### About this task
Below are entries; output exactly the lines from the one with "assert (m' !!" to the one with "Proof. intros (_ & Hd", both included, and nothing else.

### Entries provided
(** Removing position [i] by moving the last element into it. *)
Definition swap_remove {A} (i : nat) (l : list A) : list A :=
  match last l with
  | Some y => take (length l - 1) (<[i := y]> l)
  | None => l
  end.

Lemma swap_remove_length {A} i (l : list A) : i < length l → length (swap_remove i l) = length l - 1.
Proof.
  intros Hi. unfold swap_remove. destruct (last l) eqn:E; [|apply last_None in E; by subst].
  rewrite length_take, length_insert. lia.
Qed.

Lemma swap_remove_lookup {A} i (l : list A) y j : i < length l → last l = Some y → j < length l - 1 →
  swap_remove i l !! j = if decide (j = i) then Some y else l !! j.
Proof.
  intros Hi Hy Hj. unfold swap_remove. rewrite Hy, lookup_take_lt by done.
  destruct (decide (j = i)) as [->|]; [by rewrite list_lookup_insert_eq|by rewrite list_lookup_insert_ne].
Qed.

(** Everything but the element at [i] stays. *)
Lemma swap_remove_perm {A} i (l : list A) x : l !! i = Some x → x :: swap_remove i l ≡ₚ l.
Proof.
  intros Hi. pose proof (lookup_lt_Some _ _ _ Hi) as Hlt. unfold swap_remove.
  destruct l as [|z l _] using rev_ind; [done|].
  rewrite last_snoc, length_app, Nat.add_sub. rewrite length_app in Hlt. simpl in *.
  destruct (decide (i = length l)) as [->|].
  - rewrite list_lookup_middle in Hi by done. injection Hi as ->.
    rewrite insert_app_r_alt by lia. rewrite take_app_length. rewrite Permutation_app_comm. done.
  - rewrite lookup_app_l in Hi by lia. rewrite insert_app_l by lia.
    rewrite take_app_le by (rewrite length_insert; lia). rewrite take_ge by (rewrite length_insert; lia).
    rewrite <- (take_drop_middle l i x Hi) at 2. rewrite insert_take_drop by lia.
    rewrite <- !app_assoc. simpl. rewrite Permutation_cons_append.
    solve_Permutation.
Qed.

Section Lists.
Context `{LevelDBLaws St} `{EthAddressLaws} `{Entry T} `{ProtoLaws T}.

Definition addr (x : T) : bytes := BytesToAddress (entry_address x).

Definition data_key (ks : Keys) (i : nat) : string := dataPrefix ks +:+ padEntityID (Z.of_nat i + 1).
Definition index_key (ks : Keys) (a : bytes) : string := indexPrefix ks +:+ AddressHex a.
Definition index_value (i : nat) : bytes := str_bytes (padEntityID (Z.of_nat i + 1)).

Record Lists (ks : Keys) (m : gmap string bytes) (l : list T) : Prop := {
  lists_bound : (Z.of_nat (length l) < 2 ^ 63)%Z;
  lists_nodup : NoDup (addr <$> l);
  lists_count : m !! countKey ks = Some (PutUint64 (Z.of_nat (length l))) ∨
                (m !! countKey ks = None ∧ l = []);
  lists_data i x : l !! i = Some x → m !! data_key ks i = Some (proto_Marshal x);
  lists_no_data i : length l ≤ i → (Z.of_nat i < 2 ^ 63)%Z → m !! data_key ks i = None;
  lists_index i x : l !! i = Some x → m !! index_key ks (addr x) = Some (index_value i);
  lists_no_index a : length a = 20 → a ∉ addr <$> l → m !! index_key ks a = None;
}.

(** A store none of whose keys belong to the list holds the empty list. *)
Lemma lists_empty ks m : (∀ k, owns ks k → m !! k = None) → Lists ks m [].
Proof.
  intros Hm. unfold data_key, index_key. split; try done.
  - constructor.
  - right. split; [|done]. apply Hm. by left.
  - intros i _ _. apply Hm. right. left. eauto.
  - intros a _ _. apply Hm. right. right. eauto.
Qed.

(** Writes outside the list's keys leave it alone. *)
Lemma lists_frame ks m m' l : (∀ k, owns ks k → m' !! k = m !! k) → Lists ks m l → Lists ks m' l.
Proof.
  intros Hm [Hb Hnd Hc Hd Hnd' Hi Hni]. unfold data_key, index_key in *.
  assert (m' !! countKey ks = m !! countKey ks) as Ec by (apply Hm; by left).
  assert (∀ a, m' !! (dataPrefix ks +:+ a) = m !! (dataPrefix ks +:+ a)) as Ed
    by (intros a; apply Hm; right; left; eauto).
  assert (∀ a, m' !! (indexPrefix ks +:+ a) = m !! (indexPrefix ks +:+ a)) as Ei
    by (intros a; apply Hm; right; right; eauto).
  split; unfold data_key, index_key; try done; intros; rewrite ?Ec, ?Ed, ?Ei; eauto.
Qed.

(** Keys of one list. *)
Lemma data_index_ne ks a b : keys_ok ks → dataPrefix ks +:+ a ≠ indexPrefix ks +:+ b.
Proof. intros (Hd & _). by apply diverge_ne. Qed.
Lemma count_data_ne ks a : keys_ok ks → countKey ks ≠ dataPrefix ks +:+ a.
Proof. intros (_ & Hd & _). by apply diverge_ne_l. Qed.
Lemma count_index_ne ks a : keys_ok ks → countKey ks ≠ indexPrefix ks +:+ a.
Proof. intros (_ & _ & Hd). by apply diverge_ne_l. Qed.

Lemma data_key_ne ks i j : (Z.of_nat i < 2 ^ 63)%Z → (Z.of_nat j < 2 ^ 63)%Z → i ≠ j →
  data_key ks i ≠ data_key ks j.
Proof.
  intros Hi Hj Hne E. apply str_app_inj_l in E. apply pad_inj in E; lia.
Qed.

Lemma index_key_ne ks a b : length a = 20 → length b = 20 → a ≠ b → index_key ks a ≠ index_key ks b.
Proof. intros Ha Hb Hne E. apply Hne. apply str_app_inj_l in E. by apply AddressHex_inj. Qed.

Lemma addr_length x : length (addr x) = 20.
Proof. apply BytesToAddress_length. Qed.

### Problem solution
  assert (m' !! countKey ks = m !! countKey ks) as Ec by (apply Hm; by left).
  assert (∀ a, m' !! (dataPrefix ks +:+ a) = m !! (dataPrefix ks +:+ a)) as Ed
    by (intros a; apply Hm; right; left; eauto).
  assert (∀ a, m' !! (indexPrefix ks +:+ a) = m !! (indexPrefix ks +:+ a)) as Ei
    by (intros a; apply Hm; right; right; eauto).
  split; unfold data_key, index_key; try done; intros; rewrite ?Ec, ?Ed, ?Ei; eauto.
Qed.

(** Keys of one list. *)
Lemma data_index_ne ks a b : keys_ok ks → dataPrefix ks +:+ a ≠ indexPrefix ks +:+ b.
Proof. intros (Hd & _). by apply diverge_ne. Qed.
Lemma count_data_ne ks a : keys_ok ks → countKey ks ≠ dataPrefix ks +:+ a.
Proof. intros (_ & Hd & _). by apply diverge_ne_l. Qed.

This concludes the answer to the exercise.